The template of the Air India process will be followed for other public sector undertakings up for privatisation at a later date.
“The ministerial panel on Air India has agreed to most demands. If required, budgetary support will be provided before transfer of ownership takes place,” said a government official involved in the process.
Home Minister Amit Shah-led Group of Ministers met last week and decided to release budgetary support to meet the demands. Sources said the total outgo is projected to be around Rs 250 crore.
These issues had been snowballing. Had some employees moved court, that could have thrown a spanner in the works. The government, in fact, is looking to conclude the sale process by the end of this year, said Department of Investment and Public Asset Management Secretary Tuhin Kanta Pandey.
Air India’s eight employee unions have been urging the government to iron out the kinks in matters concerning human resources, including provident fund (PF), medical, and other welfare benefits.
Reports said the Tatas were already concerned over the lawsuit filed against the company by Scottish energy company Cairn Plc and have sought an indemnity clause in the share purchase agreement.
Air India has 16,077 employees, of which 9,617 are permanent, entitled to gratuity and other benefits.
The government has put 100 per cent stake of the airline on the block, including its low-cost international subsidiary Air India Express and 50 per cent in the ground-handling subsidiary Air India SATS.
The issue over PF arose after the airline management decided to transfer PF accounts to the EPFO before transferring ownership of the airline.
However, the process requires premature liquidation of securities held by trusts, which would have resulted in either surplus or shortfall in the corpus - depending upon prevailing market conditions. Both trusts have already incurred significant losses in their corpus due to investments in bankrupt companies, such as Infrastructure Leasing & Financial Services and Dewan Housing Finance Corporation.
As part of the share transfer agreement, the government will mandate that the new owners of Air India will have to take on the liabilities against gratuity of employees, who retire after the privatisation of the airline.
"Gratuity is a statutory payment. In all mergers and acquisitions, gratuity is taken care of. It will not be a burden since it will be 0.5 per cent of the company's total revenue," said the official quoted earlier.
Similarly, another primary demand by employees seeking continuance of medical benefits has been given in-principle approval as well. Sources said the Ministry of Civil Aviation (MoCA) has resumed talks with the CGHS officials.
Under CGHS, deduction is made from the salary, which depends upon the pay grade of the serving employee.
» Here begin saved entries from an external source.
(** [sum(1 for r in results if r['negative_high_impact'] == 'yes')] of
    [main]; [None] stands for the [KeyError] of a record without the key. *)
Fixpoint positive_count (results : list (gmap string string)) : option nat :=
  match results with
  | [] => Some 0
  | r :: results' =>
      match r !! "negative_high_impact" with
      | None => None
      | Some verdict =>
          match positive_count results' with
          | None => None
          | Some n => Some (if String.eqb verdict "yes" then S n else n)
          end
      end
  end.

(** The three numbers that [main] prints after a batch: processed,
    negative high-impact, not qualifying. *)
Definition summary (results : list (gmap string string))
    : option (nat * nat * nat) :=
  match positive_count results with
  | None => None
  | Some positive =>
      Some (List.length results, positive, List.length results - positive)
  end.

(** [s.lstrip()] *)
Fixpoint lstrip (s : string) : string :=
  match s with
  | EmptyString => EmptyString
  | String c s' => if is_space c then lstrip s' else s
  end.

(** [s.rstrip()] *)
Fixpoint rstrip (s : string) : string :=
  match s with
  | EmptyString => EmptyString
  | String c s' =>
      match rstrip s' with
      | EmptyString => if is_space c then EmptyString else String c EmptyString
      | String _ _ as t => String c t
      end
  end.

(** [s.strip()] *)
Definition strip (s : string) : string := rstrip (lstrip s).

(** The line feed, U+000A. *)
Definition newline : ascii := "010"%char.

(** [s.split('\n')]: the pieces between line feeds; never an empty list. *)
Fixpoint split_lines (s : string) : list string :=
  match s with
  | EmptyString => [EmptyString]
  | String c s' =>
      if Ascii.eqb c newline then EmptyString :: split_lines s'
      else
        match split_lines s' with
        | piece :: pieces => String c piece :: pieces
        | [] => [String c EmptyString]
        end
  end.

(** ['\n'.join(pieces)] *)
Fixpoint join_lines (pieces : list string) : string :=
  match pieces with
  | [] => EmptyString
  | piece :: pieces' =>
      match pieces' with
      | [] => piece
      | _ :: _ => piece +:+ String newline (join_lines pieces')
      end
  end.

(** What [json.loads] does with a line: it raises [JSONDecodeError]; or it
    raises another exception ([ValueError] for a number of more digits than
    the integer conversion limit, [RecursionError] for nesting deeper than
    the interpreter's stack); or it gives an object, here with string
    fields; or it gives a value that is not an object (a number, a string,
    a list, [null]). *)
Inductive json_outcome : Type :=
| JSONDecodeError
| JOtherError
| JObject (data : gmap string string)
| JOther.

(** How a call of [process_stdin] ends: it returns a verdict; or the
    [data.get] of a value that is no object raises [AttributeError]; or
    the exception of [json.loads] that is no [JSONDecodeError] passes
    through.  Nothing in [process_stdin] catches the last two. *)
Inductive outcome : Type :=
| Returned (verdict : string)
| AttributeError
| LoadsError.
(** * CDRNNBayes: the variational-Bayes network-construction core

    A shallow embedding of [cdr/cdrnnbayes.py] (class [CDRNNBayes]): the
    parameter builders, the output model, the objective and the
    train / predict drivers.

    Numbers.  The program computes in floating point; the properties
    below are about which formula the program evaluates, so scalars are
    idealised as exact rationals in canonical form ([Qc]), where
    equality is Leibniz equality and comparisons compute.  Primitives
    of the numeric backend that are not rational (square root, the
    positivity constraint and its inverse, log-densities and KL
    divergences) are section variables.

    Graph and session.  Graph construction and graph execution are
    folded into one pass: a builder is given the run-time environment
    (the shared [use_MAP_mode] flag, the current value of every
    [tf.Variable], the noise of every [sample]) and returns the values
    its tensors take in that run.  With no stored variable a
    [tf.Variable] evaluates to its initial value, which is the state
    "at construction". *)

From Stdlib Require Import ZArith QArith Qcanon Qcabs List String Ascii Bool Lia.
From Stdlib Require Import Sorted Permutation.
Import ListNotations.

Local Open Scope Z_scope.

(** ** Python exceptions and fallible computations *)

Inductive exn : Set :=
| ValueError
| IndexError
| TypeError
| ZeroDivisionError
| AssertionError
| AttributeError.

Inductive result (A : Type) : Type :=
| Ok (a : A)
| Raise (e : exn).

Arguments Ok {A} a.
Arguments Raise {A} e.

Definition bind {A B : Type} (r : result A) (k : A -> result B) : result B :=
  match r with
  | Ok a => k a
  | Raise e => Raise e
  end.

Notation "x <- r ;; k" := (bind r (fun x => k))
  (at level 61, r at next level, right associativity).

(** ** Rational scalars *)

Definition qc (n : Z) (d : positive) : Qc := Q2Qc (n # d).

Definition Qcltb (x y : Qc) : bool :=
  match (x ?= y)%Qc with Lt => true | _ => false end.

Definition Qceqb (x y : Qc) : bool :=
  match (x ?= y)%Qc with Eq => true | _ => false end.

(** [float(n)] for a Python int. *)
Definition of_int (n : Z) : Qc := Q2Qc (inject_Z n).

(** [int(x)] for a Python float: truncation towards zero. *)
Definition py_int (x : Qc) : Z := Z.quot (Qnum x) (Zpos (Qden x)).

(** [a / b] on Python numbers. *)
Definition py_div (a b : Qc) : result Qc :=
  if Qceqb b 0%Qc then Raise ZeroDivisionError else Ok (a / b)%Qc.

(** Truthiness of an optional number: [None] and [0] are false. *)
Definition truthy (x : option Qc) : bool :=
  match x with
  | Some v => negb (Qceqb v 0%Qc)
  | None => false
  end.

(** ** Python lists *)

(** [xs.index(x)]: position of the first element equal to [x]. *)
Fixpoint py_list_index (xs : list string) (x : string) : result Z :=
  match xs with
  | [] => Raise ValueError
  | y :: ys =>
      if String.eqb y x then Ok 0
      else i <- py_list_index ys x ;; Ok (i + 1)
  end.

(** [xs[i]], negative indices counting from the end. *)
Definition py_getitem {A : Type} (xs : list A) (i : Z) : result A :=
  let n := Z.of_nat (List.length xs) in
  let j := if i <? 0 then i + n else i in
  if (j <? 0) || (n <=? j) then Raise IndexError
  else match nth_error xs (Z.to_nat j) with
       | Some a => Ok a
       | None => Raise IndexError
       end.

(** [xs[-n:]] for [n >= 1]: the last [n] elements (all when [n] exceeds
    the length). *)
Definition py_last {A : Type} (n : nat) (xs : list A) : list A :=
  skipn (List.length xs - n) xs.

(** [zip(xs, ys)]. *)
Definition py_zip {A B : Type} (xs : list A) (ys : list B) : list (A * B) :=
  combine xs ys.

(** [str.lower()] on ASCII. *)
Definition lower_ascii (c : ascii) : ascii :=
  let n := nat_of_ascii c in
  if (Nat.leb 65 n && Nat.leb n 90)%bool then ascii_of_nat (n + 32) else c.

Fixpoint lower (s : string) : string :=
  match s with
  | EmptyString => EmptyString
  | String c s' => String (lower_ascii c) (lower s')
  end.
“In order to provide medical benefits to retired and retiring Air India beneficiaries by the government, provision of these benefits through CGHS would be explored. The share purchase agreement should clearly indicate that this liability will not be borne by the company after disinvestment,” read an order issued by the MoCA and reviewed by Business Standard.
The ministerial panel, said sources, has asked the Air India management to calculate the amount to be paid with regard to encashment of leave. Air India employees are entitled to encashment of 300 days leave.
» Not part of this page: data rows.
Lemma plain_value_no_open (v : str) :
  plain_value V v = true ->
  forallb (fun c => negb (Ascii.eqb "{" c)) v = true.
Proof.
  intros H. apply plain_value_no_brace in H.
  rewrite forallb_forall in *. intros c Hc.
  apply negb_true_iff, not_brace_open, negb_true_iff. now apply H.
Qed.

Lemma plain_value_no_close (v : str) :
  plain_value V v = true ->
  forallb (fun c => negb (Ascii.eqb "}" c)) v = true.
Proof.
  intros H. apply plain_value_no_brace in H.
  rewrite forallb_forall in *. intros c Hc.
  apply negb_true_iff, not_brace_close, negb_true_iff. now apply H.
Qed.

(** A plain value does not start a text that is a run of characters of known
    names followed by a brace. *)
Lemma plain_value_not_run (v X N : str) (y : ascii) (r : str) :
  plain_value V v = true ->
  forallb known_char N = true -> is_brace y = true ->
  v ++ X <> N ++ y :: r.
Proof.
  intros Hv HN Hy Heq.
  pose proof (plain_value_no_brace _ Hv) as Hnb.
  unfold plain_value in Hv. apply andb_true_iff in Hv as [_ Hex].
  assert (Hex' : existsb (fun c => negb (known_char c)) v = true).
  { apply existsb_exists. apply existsb_exists in Hex as (c & Hc & Hkey).
    exists c. split; [exact Hc|]. apply negb_true_iff in Hkey.
    rewrite Hkey. now rewrite andb_false_r. }
  apply existsb_split_first in Hex' as (v1 & z & v2 & -> & Hv1 & Hz).
  rewrite <- app_assoc in Heq. cbn [app] in Heq.
  assert (Hy' : known_char y = false).
  { destruct (is_name_char y) eqn:E; [|reflexivity].
    apply is_name_char_not_brace in E. congruence. }
  pose proof (prefix_class_unique _ _ _ _ _ _ _ Hv1 Hz HN Hy' Heq) as ->.
  rewrite forallb_app in Hnb. apply andb_true_iff in Hnb as [_ Hnb].
  simpl in Hnb. now rewrite Hy in Hnb.
Qed.

(** The three steps of the scan. *)
Lemma sub_from_cases (d : bool) (s : str) :
  s = []
  \/ (exists m v,
        d = false /\ match_variable s = Some m
        /\ dict_get V (vm_name m) = Some v
        /\ subst d s = v ++ subst false (vm_rest m))
  \/ (exists m,
        d = false /\ match_variable s = Some m
        /\ dict_get V (vm_name m) = None
        /\ subst d s = vm_all m ++ subst false (vm_rest m))
  \/ (exists c s',
        s = c :: s' /\ (d = true \/ match_variable s = None)
        /\ subst d s = c :: subst (is_dollar c) s').
Proof.
  destruct s as [|c s]; [now left|]. right.
  destruct d.
  - right. right. exists c, s. split; [reflexivity|]. split; [now left|].
    apply sub_from_copy. now left.
  - destruct (match_variable (c :: s)) as [m|] eqn:Hm.
    + rewrite (sub_from_match _ _ _ Hm). unfold replace_variable.
      unfold dict_get_default.
      destruct (dict_get V (vm_name m)) as [v|] eqn:Hv.
      * left. now exists m, v.
      * right. left. now exists m.
    + right. right. exists c, s. split; [reflexivity|]. split; [now right|].
      apply sub_from_copy. now right.
Qed.
Lemma known_char_not_brace (c : ascii) :
  known_char c = true -> is_brace c = false.
Proof.
  intros H. apply andb_true_iff in H as [H _].
  now apply is_name_char_not_brace.
Qed.

Lemma placeholder_cons (name rest : str) :
  placeholder name ++ rest
  = "{"%char :: "{"%char :: name ++ "}"%char :: "}"%char :: rest.
Proof.
  unfold placeholder. cbn [lit list_ascii_of_string app].
  now rewrite <- app_assoc.
Qed.

(** When the substituted text starts with a run of characters of known names
    and two closing braces, so does the text. *)
Lemma run_preserved (N : str) :
  forall (s : str) (d : bool) (w : str),
    forallb known_char N = true ->
    subst d s = N ++ "}"%char :: "}"%char :: w ->
    exists w', s = N ++ "}"%char :: "}"%char :: w'.
Proof.
  induction N as [|x N IH]; intros s d w HN H.
  - destruct (sub_from_cases d s)
      as [->|[(m & v & _ & _ & Hv & Hs)|[(m & _ & Hm & _ & Hs)
                                       |(c & s' & -> & _ & Hs)]]].
    + discriminate.
    + rewrite Hs in H. exfalso.
      exact (plain_value_not_run v _ [] "}"%char _ (known_value_plain _ _ Hv)
               eq_refl eq_refl H).
    + apply match_variable_Some in Hm as (_ & Hall & _).
      rewrite Hs, Hall, placeholder_cons in H. discriminate.
    + rewrite Hs in H. injection H as -> H.
      destruct (sub_from_cases (is_dollar "}") s')
        as [->|[(m & v & _ & _ & Hv & Hs')|[(m & _ & Hm & _ & Hs')
                                          |(c & s'' & -> & _ & Hs')]]].
      * discriminate.
      * rewrite Hs' in H. exfalso.
        exact (plain_value_not_run v _ [] "}"%char _ (known_value_plain _ _ Hv)
                 eq_refl eq_refl H).
      * apply match_variable_Some in Hm as (_ & Hall & _).
        rewrite Hs', Hall, placeholder_cons in H. discriminate.
      * rewrite Hs' in H. injection H as -> _. now exists s''.
  - pose proof HN as HN'. simpl in HN'.
    apply andb_true_iff in HN' as [Hx HN'].
    destruct (sub_from_cases d s)
      as [->|[(m & v & _ & _ & Hv & Hs)|[(m & _ & Hm & _ & Hs)
                                       |(c & s' & -> & _ & Hs)]]].
    + discriminate.
    + rewrite Hs in H. exfalso.
      exact (plain_value_not_run v _ (x :: N) "}"%char _
               (known_value_plain _ _ Hv)
               HN eq_refl H).
    + apply match_variable_Some in Hm as (_ & Hall & _).
      rewrite Hs, Hall, placeholder_cons in H. injection H as <- _.
      apply known_char_not_brace in Hx. discriminate.
    + rewrite Hs in H. injection H as -> H.
      destruct (IH _ _ _ HN' H) as (w' & ->). now exists w'.
Qed.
Concurrently, the panel has also accepted that employees may be allowed to stay in the residential colonies for six months after disinvestment. There are multiple residential colonies built for Air India staff - the largest of which is in New Delhi's Vasant Vihar. These housing properties are not part of the sale and will be monetised to service debt of around Rs 30,000 crore, which the government has hived off into a special purpose vehicle to sweeten the deal for bidders.
The process of disinvestment has reached the third stage, with the bidders completing the due diligence process. The Tatas had appointed Bain & Company and Seabury Group for the process. Government officials said the financial bidding will start by the second week of September.
The selected financial bids will have to be approved by a committee of secretaries and then the ministerial panel. There may be a requirement to take approval from the Central Vigilance Commission if the government receives only a single bid.
Tata Sons is the front runner to take over the national carrier, which has accumulated losses of over Rs 70,000 crore till March 31, 2020.